Congress passes bill to spare doctors from cuts in Medicare payments; measure goes to Obama

By Stephen Ohlemacher, AP
Thursday, June 24, 2010

Congress votes to spare doctors from Medicare cuts

WASHINGTON — Doctors would be temporarily spared a 21 percent cut in Medicare payments under a bill passed by Congress Thursday evening.

The measure would delay the cuts six months while lawmakers work on a more permanent solution. The bill now goes to President Barack Obama for his signature.

There was some urgency to approve the funding because Medicare announced last week it would begin processing claims it had already received for June at the lower rate. Lawmakers said some doctors have already stopped seeing new Medicare patients because of the cuts.

“It is currently impacting doctors, and most importantly, seniors and military service members,” said Rep. Sander Levin, D-Mich., chairman of the House Ways and Means Committee.

Obama said he was pleased Congress passed the temporary fix but he urged lawmakers to work on a more permanent solution.

“Kicking these cuts down the road just isn’t an adequate solution to the problem,” Obama said in a statement. “It’s untenable.”

The funding had been part of a larger bill to provide extended unemployment benefits for laid off workers and provide states with billions of dollars to avert layoffs. Senate Republicans have been blocking the larger bill — in part because of their concerns it would add too much to the budget deficit — so Democratic leaders begrudgingly decided to pass the smaller, temporary fix for Medicare.

Republicans said majority Democrats have mismanaged Medicare through their inability to pass a more permanent fix. Democrats countered that few Republicans have been willing to vote for one.

“Physicians’ practices, like most small businesses, are hurt by this dereliction of duty,” said Rep. Wally Herger, R-Calif. “Senior citizens have been hurt as well.”

Despite their political differences, House members came together to pass the bill Thursday by a vote of 417-1. Rep. George Miller, D-Calif., opposed the measure. The Senate had passed the bill on a voice vote last week.

The bill would delay the cuts until the end of November — after congressional elections — when lawmakers hope the political climate is better for passing a more permanent, and expensive, solution.

The bill would increase payments to providers by 2.2 percent. The legislation, which costs about $6.5 billion, is paid for with a series of health care and pension changes that both Democrats and Republicans agreed to.

The Medicare cuts were required under a 1990s budget-cutting law that Congress has routinely waived. The latest extension expired May 31 after concerns about adding to the budget deficit held up the larger bill that also included unemployment benefits.
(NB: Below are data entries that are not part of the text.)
(* ===== verification/ClusterSetup.v ===== *)
(** * ClusterSetup: parameters, first configuration and status page

    What [Load] guarantees of the start-up parameters, what [Init] stores first,
    what the status page shows, and where these depart from their comments
    ([Cluster]). *)

From S2P Require Import Prelude RpcNet ShardCfg Persister TestGroup TestConfig Cluster ClusterFacts ClusterMembers.

(** ** Parameters *)

Section load.
Context (unmarshal : bytes → DemoConfig → option DemoConfig).

(** Loaded parameters are usable.  Whatever the file holds, [Load] either
    fails or gives a positive number of servers and of clerks and at least one
    group; every group has servers if the file's default number is positive. *)
Theorem Load_normalises file cfg :
  Load unmarshal file = Some cfg →
  0 < Nsrv cfg ∧ 0 < ClerkPoolSize cfg ∧ dc_Groups cfg ≠ [] ∧
  (∀ data c, file = FileData data → unmarshal data DefaultConfig = Some c → 0 < Nsrv c →
     Nsrv cfg = Nsrv c ∧ Forall (λ g, 0 < gc_Servers g) (dc_Groups cfg)).
Proof.
  unfold Load. destruct file as [data| |]; [|by intros [= <-]|done].
  intros (c & Hc & [= <-])%bind_Some. cbn [Nsrv ClerkPoolSize dc_Groups]. split_and!.
  - case_decide; lia.
  - case_decide; lia.
  - intros Hnil%fmap_nil_inv. by case_decide.
  - intros data' c' [= <-] Hc' Hpos. rewrite Hc in Hc'. injection Hc' as <-. split; [by case_decide; [lia|]|].
    apply Forall_fmap, Forall_forall. intros g _. cbn. case_decide; [done|lia].
Qed.

(** The fallback to [cluster.groups] is dead.  A file that sets only
    [cluster.groups] leaves the default [groups] in place, and these are used. *)
Theorem Load_ignores_cluster_groups data c cfg :
  unmarshal data DefaultConfig = Some c → dc_Groups c = dc_Groups DefaultConfig →
  Load unmarshal (FileData data) = Some cfg → dc_Groups cfg = [mkGroupConfig 1 3].
Proof.
  intros Hc Hg (c' & Hc' & [= <-])%bind_Some. rewrite Hc in Hc'. injection Hc' as <-.
  cbn [dc_Groups]. by rewrite Hg.
Qed.
End load.

(** A file that sets [cluster.groups] and zero servers. *)
Definition cluster_only (_ : bytes) (c : DemoConfig) : option DemoConfig :=
  Some (mkDemoConfig (MaxRaftState c) (Nsrv c) (dc_Reliable c) (ClerkPoolSize c)
          [mkGroupConfig 1 5; mkGroupConfig 2 5] (dc_Groups c)).
Definition no_servers (_ : bytes) (c : DemoConfig) : option DemoConfig :=
  Some (mkDemoConfig (MaxRaftState c) 0 (dc_Reliable c) (ClerkPoolSize c) [] [mkGroupConfig 1 0]).

Lemma Load_normalises_witness :
  ∃ cfg, Load cluster_only (FileData []) = Some cfg ∧ 0 < Nsrv cfg ∧ Forall (λ g, 0 < gc_Servers g) (dc_Groups cfg).
Proof.
  destruct (Load cluster_only (FileData [])) as [cfg|] eqn:E; [|discriminate E].
  destruct (Load_normalises cluster_only (FileData []) cfg E) as (Hn & _ & _ & H).
  exists cfg. split; [done|]. split; [done|].
  eapply (H [] _ eq_refl); [reflexivity|reflexivity].
Defined.

Lemma Load_ignores_cluster_groups_witness :
  ∃ cfg, Load cluster_only (FileData []) = Some cfg ∧ dc_Groups cfg = [mkGroupConfig 1 3].
Proof.
  destruct (Load cluster_only (FileData [])) as [cfg|] eqn:E; [|discriminate E].
  exists cfg. split; [done|]. eapply (Load_ignores_cluster_groups cluster_only []); [reflexivity|reflexivity|exact E].
Defined.

(** A group without servers.  The number of servers of a group is filled in
    from [nsrv] before [nsrv] itself is corrected: with [nsrv: 0] a group without
    [servers] keeps zero of them. *)
Theorem Load_leaves_empty_group :
  ∃ cfg, Load no_servers (FileData []) = Some cfg ∧ dc_Groups cfg = [mkGroupConfig 1 0] ∧ Nsrv cfg = 3.
Proof. eexists. split; [reflexivity|]. by vm_compute. Qed.

(** ** The first configuration *)

(** [Init] gives every shard to group 1, whether or not it was started: if
    the parameters do not list it, all shards belong to a group of no servers. *)
Theorem Init_assumes_group1 servers c :
  servers !! Gid1 = None → initialConfig servers = Ret (Some c) →
  Shards c = replicate 12 1 ∧ Groups c = {[ Gid1 := [] ]}.
Proof.
  intros Hs H. unfold initialConfig in H. rewrite Hs in H. cbn [default] in H. vm_compute in H.
  injection H as <-. by split.
Qed.

Lemma Init_assumes_group1_witness :
  ∃ c, initialConfig {[ 2 := ["x"%string] ]} = Ret (Some c) ∧ Groups c = {[ Gid1 := [] ]}.
Proof.
  destruct (initialConfig {[ 2 := ["x"%string] ]}) as [[c|]|] eqn:E; [|vm_compute in E; discriminate E..].
  exists c. split; [done|]. apply (Init_assumes_group1 {[ 2 := ["x"%string] ]} c); [reflexivity|exact E].
Defined.

(** ** Status *)

Lemma serverStates_spec g cm sg : ∀ ids ss,
  serverStates g cm sg ids = Ret ss → Index <$> ss = ids ∧ IsAlive <$> ss = isAlive sg <$> ids.
Proof.
  induction ids as [|i ids IH]; intros ss H; cbn in H; [by injection H as <-|].
  apply bind_ret_inv in H as (x & (name & _ & [= <-])%bind_ret_inv & (xs & Hxs & [= <-])%bind_ret_inv).
  destruct (IH _ Hxs) as [H1 H2]. cbn. by rewrite H1, H2.
Qed.

(** The shards of different groups are different shards. *)
Lemma countShards_total cfg order : NoDup order → foldr (λ g n, countShards cfg g + n) 0 order ≤ zlen (Shards cfg).
Proof.
  intros Hnd. unfold countShards. induction (Shards cfg) as [|x l IH].
  { cbn. assert (foldr (λ _ n : Z, 0 + n) 0 order = 0) as ->; [|by unfold zlen].
    clear. induction order; cbn; [done|lia]. }
  rewrite zlen_cons. cbn [foldr].
  assert (foldr (λ g n, (if decide (x = g) then
      foldr (λ g0 n0, if decide (g0 = g) then n0 + 1 else n0) 0 l + 1
      else foldr (λ g0 n0, if decide (g0 = g) then n0 + 1 else n0) 0 l) + n) 0 order =
    foldr (λ g n, foldr (λ g0 n0, if decide (g0 = g) then n0 + 1 else n0) 0 l + n) 0 order +
    if decide (x ∈ order) then 1 else 0) as ->; [|case_decide; lia].
  clear IH. induction order as [|g order IH]; [done|]. apply NoDup_cons in Hnd as [Hg Hnd]. cbn [foldr].
  rewrite IH by done. repeat case_decide; subst; try done; try lia; set_solver.
Qed.

(** The status page.  If there are cached configurations, [Status] shows for
    every group it visits the servers in order with whether each is connected,
    and the shards it counts for the groups are at most all shards. *)
Theorem Status_faithful now order cm st :
  NoDup order → Status now order cm = Ret st →
  (∀ gs, gs ∈ st_Groups st → ∃ sg, Group (GID gs) (infra cm) = Some sg ∧
     IsAlive <$> Servers gs = isAlive sg <$> seq 0 (grpN sg) ∧ gs_NShards gs = countShards (st_Config st) (GID gs)) ∧
  foldr (λ gs n, gs_NShards gs + n) 0 (st_Groups st) ≤ zlen (Shards (st_Config st)) ∧
  HasPending st = hasPendingMigration cm.
Proof.
  intros Hnd H. unfold Status in H. destruct (cachedNextConfig cm) as [nx|]; [|done].
  apply bind_ret_inv in H as (gss & Hgs & [= <-]). cbn.
  set (cfg := default MakeShardConfig (cachedConfig cm)) in *. clearbody cfg.
  assert ((∀ gs, gs ∈ gss → ∃ sg, Group (GID gs) (infra cm) = Some sg ∧
     IsAlive <$> Servers gs = isAlive sg <$> seq 0 (grpN sg) ∧ gs_NShards gs = countShards cfg (GID gs)) ∧
     sublist (GID <$> gss) order) as [Hall Hsub].
  { clear Hnd. revert gss Hgs. induction order as [|g order IH]; intros gss H; cbn in H.
    { injection H as <-. split; [by intros gs ?%elem_of_nil|constructor]. }
    destruct (Group g (infra cm)) as [sg|] eqn:Hg; [|destruct (IH _ H); split; [done|by constructor]].
    apply bind_ret_inv in H as (ss & [_ Hss]%serverStates_spec & (rest & Hrest & [= <-])%bind_ret_inv).
    destruct (IH _ Hrest) as [IH1 IH2]. split; [|by constructor].
    intros gs [->|Hin]%elem_of_cons; [|by apply IH1]. by exists sg. }
  split; [done|]. split; [|done].
  assert (foldr (λ gs n, gs_NShards gs + n) 0 gss = foldr (λ g n, countShards cfg g + n) 0 (GID <$> gss)) as ->.
  { clear Hsub Hgs. induction gss as [|gs gss IH]; [done|]. cbn. rewrite IH by (intros; apply Hall; by right).
    destruct (Hall gs) as (_ & _ & _ & ->); [by left|done]. }
  apply countShards_total. by eapply sublist_NoDup.
Qed.

(** The status page needs the next configuration.  [Status] handles a
    missing current configuration ("degrade to showing the nodes only"), but both
    are filled in together, and a missing next configuration is dereferenced; the
    poller, which may run first, dereferences the missing one too. *)
Theorem Status_needs_next_config d now order cfg :
  Status now order (NewClusterManager d) = Panic NilDeref ∧
  updateCachedCfg now cfg (NewClusterManager d) = Panic NilDeref.
Proof. done. Qed.

(** A group that joins again is shown isolated.  Node 0 of group 2 is isolated
    and the group leaves; the record of the isolation stays, so the new node 0 of
    the group that joins again is shown as isolated. *)
Theorem LeaveGroup_keeps_isolation SN d cm now p rounds g cm' b :
  cm_run SN d cm → LeaveGroup SN now p rounds g cm = Ret (Some (cm', b)) → isolated cm' = isolated cm.
Proof.
  intros Hrun H. unfold LeaveGroup in H. case_decide; [by injection H as <- <-|].
  destruct (Group g (infra cm)); [|case_decide; [done|by injection H as <- <-]].
  case_decide; [by injection H as <- <-|]. apply bind_ret_inv in H as (x & Hx & H).
  assert (match x with Some (inl c) | Some (inr (c, _)) => isolated c = isolated cm | None => True end) as Hiso.
  { clear -Hx. revert cm x Hx. induction rounds as [|r rounds IH]; intros cm x H; cbn [leaveRounds] in H;
      [by injection H as <-|]. cbv zeta in H. destruct (Groups (Copy (rd_cfg r)) !! g); [|by injection H as <-].
    case_decide; [by injection H as <-|]. apply bind_ret_inv in H as (lv & _ & H).
    destruct lv.2; [|by injection H as <-]. destruct (rd_changed r); [|by apply IH].
    destruct lv.1 as [c|]; [|by injection H as <-].
    apply bind_ret_inv in H as (cm1 & H1 & (cm2 & H2 & [= <-])%bind_ret_inv).
    unfold updateCachedCfg, updateCachedNextCfg in *.
    destruct (cachedConfig cm); [|done]. destruct (cachedNextConfig cm1); [|done].
    repeat case_decide; by injection H1 as <-; injection H2 as <-. }
  destruct x as [[cm1|[cm1 b1]]|]; [| |done].
  - by apply bind_ret_inv in H as (cfg & _ & [= <- <-]).
  - by injection H as <- <-.
Qed.
(* ===== verification/RaftFacts.v ===== *)
(** * RaftFacts: what one peer does on its own

    Contracts of the definitions of [Raft], each in terms of the fields a
    client of the peer can rely on: the persistent fields, the role, and what
    stable storage holds.  [RaftSafety] builds the cluster invariant on them. *)

From S2P Require Import Prelude Persister Raft.

Section facts.
Context {Cmd : Type} `{!Codec (PersistedState Cmd)}.
Implicit Types (rf : Raft Cmd) (L : list (LogEntry Cmd)).

(** ** Durability *)

Definition never_saved rf : Prop :=
  persister rf = MakePersister ∧ SnapshotData rf = [] ∧
  persistedState rf = mkPersistedState 0 (-1) [mkEntry 0 None] 0.

Definition saved rf : Prop :=
  raftstate (persister rf) = enc (persistedState rf) ∧
  snapshot (persister rf) = SnapshotData rf.

(** Stable storage agrees with the persistent fields in memory. *)
Definition durable rf : Prop := never_saved rf ∨ saved rf.

(** The fields that survive a restart. *)
Definition core rf := (npeers rf, me rf, CurrentTerm rf, VotedFor rf, Log rf, SnapshotData rf,
                       LastIncludedIndex rf).

Lemma persist_saved rf : saved (persist rf).
Proof. unfold saved, persist. cbn [persister set_persister Save raftstate snapshot].
  rewrite !clone_id. done. Qed.

Lemma persist_durable rf : durable (persist rf).
Proof. right. apply persist_saved. Qed.

Lemma durable_core rf rf' :
  core rf' = core rf → persister rf' = persister rf → durable rf → durable rf'.
Proof.
  unfold core. intros Hc Hp. simplify_eq.
  unfold durable, never_saved, saved, persistedState. rewrite Hp. by repeat f_equal; congruence.
Qed.

(** Restarting from what was saved restores every persistent field. *)
Lemma Make_durable rf now n i :
  durable rf → npeers rf = n → me rf = i →
  ∃ rf', Make n i now (persister rf) = Ret rf' ∧ core rf' = core rf ∧ durable rf' ∧
         persister rf' = persister rf ∧
         state rf' = follower ∧ commitIndex rf' = LastIncludedIndex rf ∧
         lastApplied rf' = LastIncludedIndex rf ∧ snapshotPending rf' = false.
Proof.
  intros Hd Hn Hi. unfold Make, readPersist, ReadRaftState, ReadSnapshot. rewrite !clone_id.
  destruct Hd as [(Hp & Hsd & Hps)|[Hr Hs]].
  - rewrite Hp. cbn. eexists. split; [done|]. unfold persistedState in Hps. simplify_eq.
    unfold core. cbn. split_and!; try congruence.
    left. split_and!; cbn; done.
  - rewrite Hr, decide_False by apply enc_nonempty. rewrite dec_enc. eexists. split; [done|].
    unfold core. cbn. rewrite Hs. split_and!; try congruence.
    right. unfold saved. cbn. rewrite Hr, Hs. done.
Qed.

(** ** AppendEntries *)

(** The entry of [L] at position [i] has the term of entry [k] of [es]. *)
Definition same_term L (i : nat) (es : list (LogEntry Cmd)) (k : nat) : Prop :=
  ∃ e e', es !! k = Some e ∧ L !! i = Some e' ∧ Term e' = Term e.

(** The log after a successful AppendEntries: the first [k] entries were
    already there (same terms); if that was all of them the log is unchanged,
    otherwise it is cut before the first conflict and the rest appended. *)
Definition merged L (b : Z) (args : AppendEntriesArgs Cmd) L' : Prop :=
  b ≤ ae_PrevLogIndex args ∧ ae_PrevLogIndex args - b < zlen L ∧
  (∃ e, L !! Z.to_nat (ae_PrevLogIndex args - b) = Some e ∧ Term e = ae_PrevLogTerm args) ∧
  ∃ k, (k ≤ length (ae_Entries args))%nat ∧
    (∀ m e, (m < k)%nat → ae_Entries args !! m = Some e →
       ∃ e', L !! (Z.to_nat (ae_PrevLogIndex args - b) + 1 + m)%nat = Some e' ∧ Term e' = Term e) ∧
    ((k = length (ae_Entries args) ∧ L' = L) ∨
     ((k < length (ae_Entries args))%nat ∧
      (Z.to_nat (ae_PrevLogIndex args - b) + 1 + k ≤ length L)%nat ∧
      ¬ same_term L (Z.to_nat (ae_PrevLogIndex args - b) + 1 + k) (ae_Entries args) k ∧
      L' = take (Z.to_nat (ae_PrevLogIndex args - b) + 1 + k) L ++ drop k (ae_Entries args))).
(* ===== verification/RaftLocal.v ===== *)
(** * RaftLocal: the promises of one Raft peer

    Theorems about single operations of [raft.go], for every state of the peer
    and every argument: the RPC handlers never panic, AppendEntries and its
    conflict hint, the leader's reaction to the hint, votes and commitment. *)

From S2P Require Import Prelude Persister Raft RaftFacts RaftNet.

Section local.
Context {Cmd : Type} `{!Codec (PersistedState Cmd)}.
Implicit Types (rf : Raft Cmd) (args : AppendEntriesArgs Cmd).

(** ** Panic freedom of the handlers *)

Lemma termAt_returns rf i : LastIncludedIndex rf ≤ i ≤ lastLogIndex rf → returns (termAt rf i).
Proof.
  intros Hi. unfold termAt. apply returns_bind; [|eauto with go].
  apply index_returns. unfold sliceIndex, lastLogIndex in *. lia.
Qed.
#[local] Hint Resolve termAt_returns : go.

Lemma firstOfTerm_returns rf t n :
  LastIncludedIndex rf + Z.of_nat n ≤ lastLogIndex rf → returns (firstOfTerm rf t n).
Proof.
  induction n as [|n IH]; intros Hn; cbn [firstOfTerm]; [eauto with go|].
  apply returns_bind; [apply termAt_returns; lia|]. intros u _.
  case_decide; [apply IH; lia|eauto with go].
Qed.

Lemma checkPrev_returns rf args : returns (checkPrev rf args).
Proof.
  unfold checkPrev. case_decide; [eauto with go|]. case_decide; [eauto with go|].
  apply returns_bind; [apply termAt_returns; lia|]. intros t _. case_decide; [|eauto with go].
  apply returns_bind; [|eauto with go]. apply firstOfTerm_returns. lia.
Qed.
Medicare had been holding off on processing claims in the hopes lawmakers would act, but the agency said last week it could no longer do that without hurting doctors’ cash flow.

The additional Medicare funding will enable doctors, nurse practitioners, physical therapists and other providers who were already paid at the lower rate to be made whole. Many, however, will have to resubmit claims, adding to paperwork costs for both the providers and taxpayers.

Dr. Cecil B. Wilson, president of the American Medical Association, called the measure “a very temporary reprieve for seniors and baby boomers who rely on the promise of Medicare.”

“It doesn’t solve the Medicare mess Congress has created with a long series of short-term Medicare patches over the last decade,” Wilson said in a statement. “Seniors are already experiencing access problems as a result of the complete congressional mismanagement of Medicare over the years.”